I have a hooking library that i am porting to C++, the only problem i have its that i need a void pointer to client function, and i cant get a raw pointer of any function member, so for now it only works with static functions. This enforce me to make a singleton pattern which i dont want to.

Here is a snippet of the current problem i am facing for making an class that prints data regarding functions that are hooked:

class SpyLib
{
private:
    HookLib hooklib;
    std::vector<SpyRecord> records;

    SpyRecord findRecord(int id);
public:
    //Member function to callback after the hook
    void spyer(void* register_context, int hookid);
};

Since i cant get the address of spyer function i need to declare it "static" that makes me declare the findRecord as well for finding data regarding the hook process. Since findRecord use "records" vector, that needs to be static too and so on. In the end i am dealing with a static class and forced to use a singleton pattern.

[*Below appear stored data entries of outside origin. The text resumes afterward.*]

(** * Investment ideas manager: the record store service

    A shallow embedding of [app/models.py] and [app/investment_service.py].

    The service is stateful Python: it reads the server clock, it talks to a
    relational table through a SQLModel session, and it receives its
    [InvestmentIdeaCreate] argument by reference.  The embedding threads all
    of that through one explicit [World] and a small state-and-exception
    monad [M]. *)

From Stdlib Require Import ZArith Lia Sorted Permutation.
From stdpp Require Import base option list strings.

Open Scope Z_scope.

(** ** Data model ([app/models.py]) *)

(** [datetime.date]: a day number. *)
Definition date := Z.
(** [datetime.datetime]: microseconds on the UTC time line. *)
Definition datetime := Z.

(** [class InvestmentStatus(str, Enum)] *)
Inductive InvestmentStatus := RESEARCHING | WATCHLIST | INVESTED | REJECTED.

Global Instance InvestmentStatus_eq_dec : EqDecision InvestmentStatus.
Proof. solve_decision. Defined.

(** A keyword argument of a pydantic constructor: left out, or passed.
    Pydantic records which fields were passed in [model_fields_set]. *)
Inductive kwarg (T : Type) := Omitted | Given (v : T).
Arguments Omitted {T}.
Arguments Given {T} v.

(** The value an attribute holds after construction. *)
Definition kw_default {T} (dflt : T) (k : kwarg T) : T :=
  match k with Omitted => dflt | Given v => v end.

(** [class InvestmentIdea(SQLModel, table=True)]: the session object.
    A table model is not validated on construction or on assignment, so any
    of its column attributes can hold [None]; [id] is [None] until the row
    has been inserted. *)
Module InvestmentIdea.
Record t := mk {
  id : option Z;
  title : option string;
  description : option string;
  idea_date : option date;
  status : option InvestmentStatus;
  notes : option string;
  created_at : datetime;
  updated_at : datetime }.
End InvestmentIdea.

(** One row of the table [investment_ideas].  None of the model's column
    types is [Optional], so every column is declared NOT NULL. *)
Module Row.
Record t := mk {
  id : Z;
  title : string;
  description : string;
  idea_date : date;
  status : InvestmentStatus;
  notes : string;
  created_at : datetime;
  updated_at : datetime }.
End Row.

(** [class InvestmentIdeaCreate(SQLModel, table=False)] *)
Module InvestmentIdeaCreate.
Record t := mk {
  title : string;
  description : string;
  idea_date : option date;
  status : InvestmentStatus;
  notes : string }.

(** What the field constraints ([max_length]) accept. *)
Definition valid (v : t) : Prop :=
  (String.length (title v) <= 200)%nat /\
  (String.length (description v) <= 2000)%nat /\
  (String.length (notes v) <= 5000)%nat.

Definition validb (v : t) : bool :=
  (String.length (title v) <=? 200)%nat &&
  (String.length (description v) <=? 2000)%nat &&
  (String.length (notes v) <=? 5000)%nat.

(** The constructor call
    [InvestmentIdeaCreate(title=.., description=.., idea_date=.., status=.., notes=..)]
    before validation: omitted keywords take the field defaults. *)
Definition of_kwargs (title : string) (description : kwarg string)
    (idea_date : kwarg (option date)) (status : kwarg InvestmentStatus)
    (notes : kwarg string) : t :=
  {| title := title;
     description := kw_default ""%string description;
     idea_date := kw_default None idea_date;
     status := kw_default RESEARCHING status;
     notes := kw_default ""%string notes |}.
End InvestmentIdeaCreate.

(** [class InvestmentIdeaUpdate(SQLModel, table=False)].  Every field is
    [Optional] with default [None]; a field is either unset ([Omitted], its
    attribute reads [None]) or set, possibly to [None] ([Given None]). *)
Module InvestmentIdeaUpdate.
Record t := mk {
  title : kwarg (option string);
  description : kwarg (option string);
  idea_date : kwarg (option date);
  status : kwarg (option InvestmentStatus);
  notes : kwarg (option string) }.

Definition fits (n : nat) (k : kwarg (option string)) : Prop :=
  match k with
  | Given (Some s) => (String.length s <= n)%nat
  | _ => True
  end.

(** What the field constraints ([max_length]) accept. *)
Definition valid (u : t) : Prop :=
  fits 200 (title u) /\ fits 2000 (description u) /\ fits 5000 (notes u).

(** [InvestmentIdeaUpdate()] *)
Definition empty : t :=
  {| title := Omitted; description := Omitted; idea_date := Omitted;
     status := Omitted; notes := Omitted |}.
End InvestmentIdeaUpdate.

(** [class InvestmentIdeaRead(SQLModel, table=False)] *)
Module InvestmentIdeaRead.
Record t := mk {
  id : Z;
  title : string;
  description : string;
  idea_date : date;
  status : InvestmentStatus;
  notes : string;
  created_at : datetime;
  updated_at : datetime }.
End InvestmentIdeaRead.

(** ** The world the service runs in *)

(** One reading of the server clock: what [date.today()] and what
    [datetime.utcnow()] would return at that moment. *)
Record Instant := { wall_date : date; utc : datetime }.

(** A reference to an [InvestmentIdeaCreate] object on the Python heap. *)
Definition loc := nat.

Record World := mkWorld {
  (** the rows of [investment_ideas], in insertion order *)
  table : list Row.t;
  (** the next value of the primary-key sequence *)
  id_seq : Z;
  (** whether the engine rejects a string longer than its VARCHAR(n) column *)
  varchar_enforced : bool;
  (** the [InvestmentIdeaCreate] objects callers hold references to *)
  heap : list InvestmentIdeaCreate.t;
  (** the successive readings of the server clock *)
  clock : nat -> Instant;
  (** how many readings have been taken *)
  reads : nat }.

Definition with_table (w : World) (t : list Row.t) : World :=
  {| table := t; id_seq := id_seq w; varchar_enforced := varchar_enforced w;
     heap := heap w; clock := clock w; reads := reads w |}.

Definition with_id_seq (w : World) (n : Z) : World :=
  {| table := table w; id_seq := n; varchar_enforced := varchar_enforced w;
     heap := heap w; clock := clock w; reads := reads w |}.

Definition with_heap (w : World) (h : list InvestmentIdeaCreate.t) : World :=
  {| table := table w; id_seq := id_seq w; varchar_enforced := varchar_enforced w;
     heap := h; clock := clock w; reads := reads w |}.

Definition tick (w : World) : World :=
  {| table := table w; id_seq := id_seq w; varchar_enforced := varchar_enforced w;
     heap := heap w; clock := clock w; reads := S (reads w) |}.

(** ** Exceptions and the monad *)

Inductive exn :=
| ValidationError   (* pydantic: a view rejects its input *)
| IntegrityError    (* the store: NOT NULL or primary key violated *)
| DataError         (* the store: value too long for its column *)
| ReferenceError.   (* a reference that designates no object *)

Inductive outcome (A : Type) := Return (a : A) | Raise (e : exn).
Arguments Return {A} a.
Arguments Raise {A} e.

Definition M (A : Type) : Type := World -> outcome A * World.

Definition ret {A} (a : A) : M A := fun w => (Return a, w).
Definition raise {A} (e : exn) : M A := fun w => (Raise e, w).
Definition lift {A} (o : outcome A) : M A := fun w => (o, w).
Definition bind {A B} (m : M A) (k : A -> M B) : M B :=
  fun w =>
    match m w with
    | (Return a, w') => k a w'
    | (Raise e, w') => (Raise e, w')
    end.

Notation "x <- m ;; k" := (bind m (fun x => k))
  (at level 90, m at next level, right associativity).
Notation "m ;;; k" := (bind m (fun _ => k))
  (at level 90, right associativity).

(** [[f(x) for x in xs]] where [f] may raise. *)
Fixpoint traverse {A B} (f : A -> outcome B) (xs : list A) : outcome (list B) :=
  match xs with
  | [] => Return []
  | x :: xs' =>
      match f x with
      | Raise e => Raise e
      | Return y =>
          match traverse f xs' with
          | Raise e => Raise e
          | Return ys => Return (y :: ys)
          end
      end
  end.

(** ** The clock *)

(** [date.today()] *)
Definition date_today : M date :=
  fun w => (Return (wall_date (clock w (reads w))), tick w).

(** [datetime.utcnow()] *)
Definition datetime_utcnow : M datetime :=
  fun w => (Return (utc (clock w (reads w))), tick w).

(** ** The caller's objects *)

(** Reading the object behind a reference. *)
Definition getobj (r : loc) : M InvestmentIdeaCreate.t :=
  fun w =>
    match heap w !! r with
    | Some v => (Return v, w)
    | None => (Raise ReferenceError, w)
    end.

(** [obj.idea_date = d]: assignment to an attribute of the object behind a
    reference; every holder of the reference sees it. *)
Definition set_idea_date (r : loc) (d : option date) : M unit :=
  fun w =>
    match heap w !! r with
    | Some v =>
        (Return tt,
         with_heap w
           (<[r := {| InvestmentIdeaCreate.title := InvestmentIdeaCreate.title v;
                      InvestmentIdeaCreate.description := InvestmentIdeaCreate.description v;
                      InvestmentIdeaCreate.idea_date := d;
                      InvestmentIdeaCreate.status := InvestmentIdeaCreate.status v;
                      InvestmentIdeaCreate.notes := InvestmentIdeaCreate.notes v |}]>
              (heap w)))
    | None => (Raise ReferenceError, w)
    end.

(** The end of a pydantic constructor call: the field constraints are
    checked, and the new object gets a reference of its own. *)
Definition construct (v : InvestmentIdeaCreate.t) : M loc :=
  fun w =>
    if InvestmentIdeaCreate.validb v
    then (Return (length (heap w)), with_heap w (heap w ++ [v]))
    else (Raise ValidationError, w).

(** [InvestmentIdeaCreate(title=.., description=.., idea_date=.., status=.., notes=..)] *)
Definition InvestmentIdeaCreate_new (title : string) (description : kwarg string)
    (idea_date : kwarg (option date)) (status : kwarg InvestmentStatus)
    (notes : kwarg string) : M loc :=
  construct (InvestmentIdeaCreate.of_kwargs title description idea_date status notes).

(** ** Between rows, session objects and views *)

(** Loading a row into a session object. *)
Definition of_row (r : Row.t) : InvestmentIdea.t :=
  {| InvestmentIdea.id := Some (Row.id r);
     InvestmentIdea.title := Some (Row.title r);
     InvestmentIdea.description := Some (Row.description r);
     InvestmentIdea.idea_date := Some (Row.idea_date r);
     InvestmentIdea.status := Some (Row.status r);
     InvestmentIdea.notes := Some (Row.notes r);
     InvestmentIdea.created_at := Row.created_at r;
     InvestmentIdea.updated_at := Row.updated_at r |}.

Definition too_long (n : nat) (s : string) : bool := (n <? String.length s)%nat.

Question is: is there any method besides messing with vtables for finding the VA of a member function? if not, then how detour library from microsoft does it?.

Thanks.

You can always bypass the problem by delegating function call to wrapper non-member function:

class Pars
{
public:
SpyLib* spyLibPtr;
void* register_context;
int hookid;
};

void call_spyer(void* voidPtr)
{
   Pars* parsPtr = reinterpret_cast<Pars*>(voidPtr);
   parsPtr->spyLibPtr->spyer(parsPtr->register_context,parsPtr->hookid);
}

This way you can pass around pointer to call_spyer.